DATA SHOWN:

(** The tail points away from the box: for a top anchor its base is on
    the bottom edge and its tip [8 * SCALE] lower, for a bottom anchor its
    base is on the top edge and its tip [8 * SCALE] higher. *)
Theorem tail_points_away (text : string) (pos : BubblePosition)
    (shape : BubbleShape) (posX posY : option Q) :
  JsString.truthy (JsString.trim text) = true ->
  shape <> Thought ->
  let ops := drawBubble measureText canvas_width canvas_height
               text pos shape posX posY in
  exists b tl,
    boxOf ops = Some b /\ tailOf ops = Some tl
    /\ (posIncludes pos "top" = true ->
          tail_baseY tl == box_y b + box_h b
          /\ tail_tipY tl == box_y b + box_h b + 8 * SCALE canvas_width)
    /\ (posIncludes pos "bottom" = true ->
          tail_baseY tl == box_y b
          /\ tail_tipY tl == box_y b - 8 * SCALE canvas_width).
Proof.
  intros Hshown Hshape ops.
  destruct (standard_bubble_readers measureText canvas_width canvas_height
              text pos shape posX posY Hshown Hshape) as (Hb & Ht & _).
  cbv zeta in Hb, Ht.
  do 2 eexists. split; [exact Hb|]. split; [exact Ht|].
  cbn [box_y box_h tail_baseY tail_tipY].
  destruct (posIncludes_cases pos) as [Htop _]. rewrite Htop.
  destruct (posIncludes pos "bottom"); cbn [negb];
    split; intro E; try discriminate E; split; reflexivity.
Qed.

(** X7.  Both dots of a thought bubble lie, with their radius, within the
    horizontal extent of the box. *)
Theorem dots_within_box (text : string) (pos : BubblePosition)
    (posX posY : option Q) :
  (0 <= canvas_width)%Z ->
  JsString.truthy (JsString.trim text) = true ->
  let ops := drawBubble measureText canvas_width canvas_height
               text pos Thought posX posY in
  exists b,
    boxOf ops = Some b
    /\ forall d, In d (dotsOf ops) ->
         box_x b <= dot_cx d - dot_r d
         /\ dot_cx d + dot_r d <= box_x b + box_w b.
Proof.
  intros Hcw Hshown ops.
  destruct (thought_bubble_readers measureText canvas_width canvas_height
              text pos posX posY Hshown) as (Hb & _ & _ & Hd).
  cbv zeta in Hb, Hd.
  pose proof (SCALE_nonneg canvas_width Hcw) as HS.
  eexists. split; [exact Hb|]. subst ops. rewrite Hd.
  cbn [box_x box_w].
  pose proof (Q.le_max_r (textBlockWidth measureText canvas_width text
                          + PADDING canvas_width * 2)
                         (MIN_WIDTH canvas_width)) as Hmin.
  fold (bubbleWidth measureText canvas_width text) in Hmin.
  unfold MIN_WIDTH in Hmin.
  intros d [<-|[<-|[]]]; cbn [dot_cx dot_r];
    destruct (posIncludes pos "right"); split; lra.
Qed.

End TailInBox.

Lemma tail_base_within_box_witness :
  let ops := drawBubble monospace 1024 1024 "Look out!" BottomRight Square
               (Some 55) (Some 70) in
  exists b tl,
    boxOf ops = Some b /\ tailOf ops = Some tl
    /\ box_x b <= tail_x1 tl
    /\ tail_x2 tl <= box_x b + box_w b
    /\ tail_x1 tl <= tail_tipX tl <= tail_x2 tl.
Proof.
  apply (tail_base_within_box monospace 1024 1024 "Look out!" BottomRight
           Square (Some 55) (Some 70)).
  - lia.
  - reflexivity.
  - discriminate.
Defined.

Lemma tail_points_away_witness :
  let ops := drawBubble monospace 1024 1024 "Look out!" BottomRight Square
               (Some 55) (Some 70) in
  exists b tl,
    boxOf ops = Some b /\ tailOf ops = Some tl
    /\ (posIncludes BottomRight "top" = true ->
          tail_baseY tl == box_y b + box_h b
          /\ tail_tipY tl == box_y b + box_h b + 8 * SCALE 1024)
    /\ (posIncludes BottomRight "bottom" = true ->
          tail_baseY tl == box_y b
          /\ tail_tipY tl == box_y b - 8 * SCALE 1024).
Proof.
  apply (tail_points_away monospace 1024 1024 "Look out!" BottomRight
           Square (Some 55) (Some 70)).
  - reflexivity.
  - discriminate.
Defined.

Lemma dots_within_box_witness :
  let ops := drawBubble monospace 1024 1024 "Hmm..." TopRight Thought
               (Some 55) (Some 5) in
  exists b,
    boxOf ops = Some b
    /\ forall d, In d (dotsOf ops) ->
         box_x b <= dot_cx d - dot_r d
         /\ dot_cx d + dot_r d <= box_x b + box_w b.
Proof.
  apply (dots_within_box monospace 1024 1024 "Hmm..." TopRight
           (Some 55) (Some 5)).
  - lia.
  - reflexivity.
Defined.

(** ** Raster compositor: the whole panel *)

Section PanelTrace.

Variable measureText : Z -> string -> Q.
Variables canvas_width canvas_height : Z.

Lemma countBoxes_app (a b : list DrawOp) :
  countBoxes (a ++ b) = (countBoxes a + countBoxes b)%nat.
Proof.
  induction a as [|op a IH]; [reflexivity|].
  destruct op; simpl; now rewrite IH.
Qed.

Lemma countBoxes_drawText (px : Z) (cx y lh : Q) (i : nat)
    (ls : list string) :
  countBoxes (drawText canvas_width px cx y lh i ls) = 0%nat.
Proof.
  revert i. induction ls as [|l ls IH]; intro i; simpl; [reflexivity|apply IH].
Qed.

Lemma countBoxes_drawBubble (text : string) (pos : BubblePosition)
    (shape : BubbleShape) (posX posY : option Q) :
  countBoxes (drawBubble measureText canvas_width canvas_height
                text pos shape posX posY)
  = if JsString.allWhiteSpace text then 0%nat else 1%nat.
Proof.
  destruct (JsString.allWhiteSpace text) eqn:E.
  - now rewrite drawBubble_skipped.
  - assert (Hs : JsString.truthy (JsString.trim text) = true).
    { destruct (JsString.truthy (JsString.trim text)) eqn:Et; [reflexivity|].
      apply JsStringFacts.trim_empty in Et. congruence. }
    rewrite drawBubble_shown by assumption. cbv zeta.
    cbn [countBoxes]. rewrite countBoxes_app, countBoxes_drawText.
    destruct shape; unfold drawTail, drawDots;
      destruct (posIncludes pos "bottom"); reflexivity.
Qed.

(** X8.  The trace of a panel starts with the image and ends with the
    attribution; between them it holds one bubble box per dialogue that is
    not made of white space only, so two at most. *)
Theorem drawPanel_boxes (panel : PanelData) :
  let ops := drawPanel measureText canvas_width canvas_height panel in
  hd_error ops = Some DrawImage
  /\ (exists front px x y,
        ops = (front ++ [Watermark px "@tipmarketolog" x y])%list)
  /\ countBoxes ops
     = ((if JsString.allWhiteSpace (char1Dialogue panel) then 0 else 1)
        + (if JsString.allWhiteSpace (char2Dialogue panel) then 0 else 1))%nat.
Proof.
  cbv zeta. unfold drawPanel.
  set (b1 := if JsString.truthy (char1Dialogue panel) then _ else _).
  set (b2 := if JsString.truthy (char2Dialogue panel) then _ else _).
  split; [reflexivity|]. split.
  - exists (DrawImage :: b1 ++ b2)%list. do 3 eexists.
    cbn [app]. now rewrite <- app_assoc.
  - assert (Hb : forall d pos shape posX posY,
              countBoxes (if JsString.truthy d
                          then drawBubble measureText canvas_width
                                 canvas_height d pos shape posX posY
                          else [])
              = if JsString.allWhiteSpace d then 0%nat else 1%nat).
    { intros d pos shape posX posY. destruct d; [reflexivity|].
      cbn [JsString.truthy]. apply countBoxes_drawBubble. }
    rewrite !countBoxes_app. subst b1 b2. rewrite !Hb.
    cbn [countBoxes]. lia.
Qed.

(** Evaluate [pos.includes(part)] where the position is known. *)
Ltac eval_posIncludes :=
  repeat match goal with
         | |- context [posIncludes ?p ?part] =>
             let b := eval vm_compute in (posIncludes p part) in
             change (posIncludes p part) with b
         end;
  cbv iota.

(** X9.  Where the overlay puts the tail of a standard bubble, the raster
    compositor draws it: under the box for the class [-bottom-2] and over
    it for [-top-2], [16 * SCALE] from the left edge for [left-4] and from
    the right edge for [right-4].  The raster call is the one [drawPanel]
    makes for the character. *)
Theorem renderers_agree_on_tail (text : string)
    (pos : option BubblePosition) (shape : option BubbleShape)
    (isChar1 : bool) (posX posY : option Q) :
  JsString.truthy (JsString.trim text) = true ->
  orDefault shape Rounded <> Thought ->
  let cls := getTailClass pos shape isChar1 in
  let ops := drawBubble measureText canvas_width canvas_height text
               (orDefault pos (if isChar1 then TopLeft else TopRight))
               (orDefault shape Rounded) posX posY in
  exists b tl,
    boxOf ops = Some b /\ tailOf ops = Some tl
    /\ ((JsString.includes cls "-bottom-2" = true
         /\ tail_baseY tl == box_y b + box_h b
         /\ tail_tipY tl == box_y b + box_h b + 8 * SCALE canvas_width)
        \/ (JsString.includes cls "-top-2" = true
            /\ tail_baseY tl == box_y b
            /\ tail_tipY tl == box_y b - 8 * SCALE canvas_width))
    /\ ((JsString.includes cls "left-4" = true
         /\ tail_x1 tl == box_x b + 16 * SCALE canvas_width)
        \/ (JsString.includes cls "right-4" = true
            /\ tail_x2 tl == box_x b + box_w b - 16 * SCALE canvas_width)).
Proof.
  intros Hshown Hshape cls ops.
  destruct (standard_bubble_readers measureText canvas_width canvas_height
              text (orDefault pos (if isChar1 then TopLeft else TopRight))
              (orDefault shape Rounded) posX posY Hshown Hshape)
    as (Hb & Ht & _).
  cbv zeta in Hb, Ht.
  do 2 eexists. split; [exact Hb|]. split; [exact Ht|].
  cbn [box_x box_y box_w box_h tail_x1 tail_x2 tail_baseY tail_tipY].
  subst cls. unfold getTailClass, tailSize.
  destruct (orDefault shape Rounded); [| |congruence];
    destruct (orDefault pos (if isChar1 then TopLeft else TopRight));
    eval_posIncludes;
    (split;
     [first [left; split; [reflexivity|split; reflexivity]
            |right; split; [reflexivity|split; reflexivity]]
     |first [left; split; [reflexivity|reflexivity]
            |right; split; [reflexivity|lra]]]).
Qed.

PROMPT: Give back, unchanged, the run of lines in the listing above that begins at the line containing "countBoxes (drawText canvas_width" and ends at the line containing "let ops := drawPanel", both included.

REPLY:
  countBoxes (drawText canvas_width px cx y lh i ls) = 0%nat.
Proof.
  revert i. induction ls as [|l ls IH]; intro i; simpl; [reflexivity|apply IH].
Qed.

Lemma countBoxes_drawBubble (text : string) (pos : BubblePosition)
    (shape : BubbleShape) (posX posY : option Q) :
  countBoxes (drawBubble measureText canvas_width canvas_height
                text pos shape posX posY)
  = if JsString.allWhiteSpace text then 0%nat else 1%nat.
Proof.
  destruct (JsString.allWhiteSpace text) eqn:E.
  - now rewrite drawBubble_skipped.
  - assert (Hs : JsString.truthy (JsString.trim text) = true).
    { destruct (JsString.truthy (JsString.trim text)) eqn:Et; [reflexivity|].
      apply JsStringFacts.trim_empty in Et. congruence. }
    rewrite drawBubble_shown by assumption. cbv zeta.
    cbn [countBoxes]. rewrite countBoxes_app, countBoxes_drawText.
    destruct shape; unfold drawTail, drawDots;
      destruct (posIncludes pos "bottom"); reflexivity.
Qed.

(** X8.  The trace of a panel starts with the image and ends with the
    attribution; between them it holds one bubble box per dialogue that is
    not made of white space only, so two at most. *)
Theorem drawPanel_boxes (panel : PanelData) :
  let ops := drawPanel measureText canvas_width canvas_height panel in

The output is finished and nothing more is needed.